Assignment: The answer is a single number: the count of lines below in which the word "Htrim" appears.

* * * *

(** [f.Filter(in)]: the rendering is cached in the flow. *)
Definition Filter_JCHF (f : Filter) (j : JCHF) : res (JCHF * bool) :=
  '(j, mapr) ← ToMap j; b ← FilterMap f mapr; Ok (j, b).

Definition Filter_GetName (f : Filter) : string :=
  match f with StringFilter _ _ _ n | IntFilter _ _ _ n | AddrFilter _ _ _ n => n end.

(** ** Wrappers: any filter of a wrapper lets the flow through *)

Definition FilterWrapper := list Filter.

Fixpoint Wrapper_FilterMap (fs : FilterWrapper) (chf : gmap string avro) : res bool :=
  match fs with
  | [] => Ok false
  | f :: fs => b ← FilterMap f chf; if b : bool then Ok true else Wrapper_FilterMap fs chf
  end.

Fixpoint Wrapper_Filter (fs : FilterWrapper) (j : JCHF) : res (JCHF * bool) :=
  match fs with
  | [] => Ok (j, false)
  | f :: fs => '(j, b) ← Filter_JCHF f j; if b : bool then Ok (j, true) else Wrapper_Filter fs j
  end.

Definition Wrapper_GetName (fs : FilterWrapper) : string :=
  match fs with f :: _ => Filter_GetName f | [] => "" end.

(** ** [GetFilters] *)

Fixpoint set_all (andSets : list string) (ff : FilterDefs) : res FilterDefs :=
  match andSets with
  | [] => Ok ff
  | andSet :: andSets => ff ← FilterDefs_Set andSet ff; set_all andSets ff
  end.

Fixpoint GetFilterDefs (filters : list string) (ff : FilterDefs) : res FilterDefs :=
  match filters with
  | [] => Ok ff
  | f :: filters => ff ← set_all (Split (Replace f AndUpperCase AndToken 1) AndToken) ff; GetFilterDefs filters ff
  end.

Definition newFilter (fd : FilterDef) : res Filter :=
  if String.eqb (FType fd) String_ then newStringFilter fd
  else if String.eqb (FType fd) Int then newIntFilter fd
  else if String.eqb (FType fd) Addr then newAddrFilter fd
  else Err (Errorf "Invalid type: %s. Valid Types: %s|%s|%s" [FStr (FType fd); FStr String_; FStr Int; FStr Addr]).

Definition GetFilters (filters : list string) : res (list FilterWrapper) :=
  ff ← GetFilterDefs filters [];
  res_mapM (res_mapM newFilter) ff.

(** ** Flag text *)

(** The parts of a definition a flag can carry: no comma, no blank. *)
Definition word (s : string) : Prop :=
  Contains s " " = false ∧ Contains s "," = false ∧ TrimSpace s = s.
Definition def_ok (fd : FilterDef) : Prop :=
  FType fd ∈ [String_; Int; Addr] ∧ word (Dimension fd) ∧ word (Operator fd) ∧ word (Value fd) ∧ word (Name fd).
Definition def_parts (fd : FilterDef) : list string :=
  [FType fd; Dimension fd; Operator fd; Value fd] ++ (if String.eqb (Name fd) "" then [] else [Name fd]).
Definition def_text (fd : FilterDef) : string := Join (def_parts fd) ",".
Definition or_text (fds : FilterDefWrapper) : string := Join (def_text <$> fds) OrToken.
Definition flag_text (cnf : FilterDefs) : string := Join (or_text <$> cnf) AndToken.

Lemma type_word t : t ∈ [String_; Int; Addr] → word t.
Proof. intros H. repeat (apply elem_of_cons in H as [->|H]); [done..|by apply elem_of_nil in H]. Qed.

Lemma def_parts_words fd : def_ok fd → Forall word (def_parts fd).
Proof.
  intros (T & D & O & V & N). unfold def_parts. pose proof (type_word _ T).
  apply Forall_app. split; [by repeat (apply Forall_cons; split); try done; apply Forall_nil|].
  destruct (String.eqb _ _); [by apply Forall_nil|]. apply Forall_cons. split; [done|by apply Forall_nil].
Qed.

Lemma Contains_Join c l sep : Contains sep (String c "") = false →
  Forall (λ s, Contains s (String c "") = false) l → Contains (Join l sep) (String c "") = false.
Proof.
  intros Hs Hl. induction Hl as [|a l Ha Hl IH]; [done|]. destruct l as [|b l]; [done|].
  rewrite Join_cons, !Contains_char_append, Ha, Hs. exact IH.
Qed.

Lemma def_text_no_space fd : def_ok fd → Contains (def_text fd) " " = false.
Proof.
  intros H. unfold def_text. apply Contains_Join; [done|].
  eapply Forall_impl; [by apply def_parts_words|]. by intros s (? & _ & _).
Qed.

Lemma parse_def_text fd : def_ok fd → parse_def (def_text fd) = Ok fd.
Proof.
  intros H. pose proof (def_parts_words fd H) as Hw. unfold parse_def, def_text.
  rewrite Split_Join_char.
  2: { unfold def_parts. by destruct fd. }
  2: { eapply Forall_impl; [exact Hw|]. by intros s (_ & ? & _). }
  assert (TrimSpace <$> def_parts fd = def_parts fd) as Htrim.
  { rewrite <-(list_fmap_id (def_parts fd)) at 2. apply list_fmap_ext. intros i s Hs.
    rewrite Forall_lookup in Hw. by apply (Hw i s Hs). }
  destruct H as (T & D & O & V & N). destruct fd as [d o v t n]. unfold def_parts in *. cbn [FType Dimension Operator Value Name] in *.
  destruct (String.eqb n "") eqn:En; cbn [app length Nat.ltb Nat.leb Nat.eqb] in *; rewrite Htrim; cbn [nth].
  - apply String.eqb_eq in En as ->. done.
  - done.
Qed.

Lemma parse_defs_text fds : Forall def_ok fds → parse_defs (def_text <$> fds) = Ok fds.
Proof.
  induction 1 as [|fd fds H _ IH]; [done|]. rewrite fmap_cons. cbn [parse_defs]. by rewrite parse_def_text, IH.
Qed.

(** A text that starts with a type does not start with what follows the blank of
    another token. *)
Definition starts_def (s : string) : Prop := ∃ t r, t ∈ [String_; Int; Addr] ∧ s = String.append t (String "," r).

Lemma def_text_starts fd : def_ok fd → ∃ r, def_text fd = String.append (FType fd) (String "," r).
Proof. intros _. unfold def_text, def_parts. cbn [app]. rewrite Join_cons. eexists. reflexivity. Qed.

Lemma starts_append s r : starts_def s → starts_def (String.append s r).
Proof. intros (t & r' & Ht & ->). exists t, (String.append r' r). split; [done|]. by rewrite append_assoc, append_cons. Qed.

Lemma or_text_starts fds : fds ≠ [] → Forall def_ok fds → starts_def (or_text fds).
Proof.
  intros Hne H. unfold or_text. destruct H as [|fd fds H _]; [done|]. rewrite fmap_cons.
  destruct (def_text_starts fd H) as [r E]. assert (starts_def (def_text fd)) as Hs by (exists (FType fd), r; split; [apply H|done]).
  destruct fds as [|fd2 fds]; [done|]. rewrite fmap_cons, Join_cons. by apply starts_append.
Qed.

Lemma starts_not s T : starts_def s → T ∈ ["AND "; "and "; "OR "; "or "] → HasPrefix s T = false.
Proof.
  intros (t & r & Ht & ->) HT.
  repeat (apply elem_of_cons in Ht as [->|Ht]); [..|by apply elem_of_nil in Ht];
    repeat (apply elem_of_cons in HT as [->|HT]); try done; by apply elem_of_nil in HT.
Qed.

(** Tokens do not match inside or-sets or across their separators. *)
Lemma Cut_skip_or T s : starts_def s → T ∈ ["AND "; "and "; "OR "] → Cut s (String " " T) = None →
  Cut (String.append OrToken s) (String " " T) = None.
Proof.
  intros Hs HT Hn.
  assert (HasPrefix s T = false) as Hp.
  { apply starts_not; [done|]. repeat (apply elem_of_cons in HT as [->|HT]); first [by apply elem_of_nil in HT | by repeat (left || right)]. }
  change (String.append OrToken s) with (String " " (String "o" (String "r" (String " " s)))).
  cbn [Cut HasPrefix Ascii.eqb Bool.eqb andb]. rewrite Hp, Hn.
  repeat (apply elem_of_cons in HT as [->|HT]); [reflexivity..|by apply elem_of_nil in HT].
Qed.

Lemma Cut_skip_and T s : starts_def s → T ∈ ["AND "; "OR "] → Cut s (String " " T) = None →
  Cut (String.append AndToken s) (String " " T) = None.
Proof.
  intros Hs HT Hn.
  assert (HasPrefix s T = false) as Hp.
  { apply starts_not; [done|]. repeat (apply elem_of_cons in HT as [->|HT]); first [by apply elem_of_nil in HT | by repeat (left || right)]. }
  change (String.append AndToken s) with (String " " (String "a" (String "n" (String "d" (String " " s))))).
  cbn [Cut HasPrefix Ascii.eqb Bool.eqb andb]. rewrite Hp, Hn.
  repeat (apply elem_of_cons in HT as [->|HT]); [reflexivity..|by apply elem_of_nil in HT].
Qed.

* * * *

Exercise answer: 2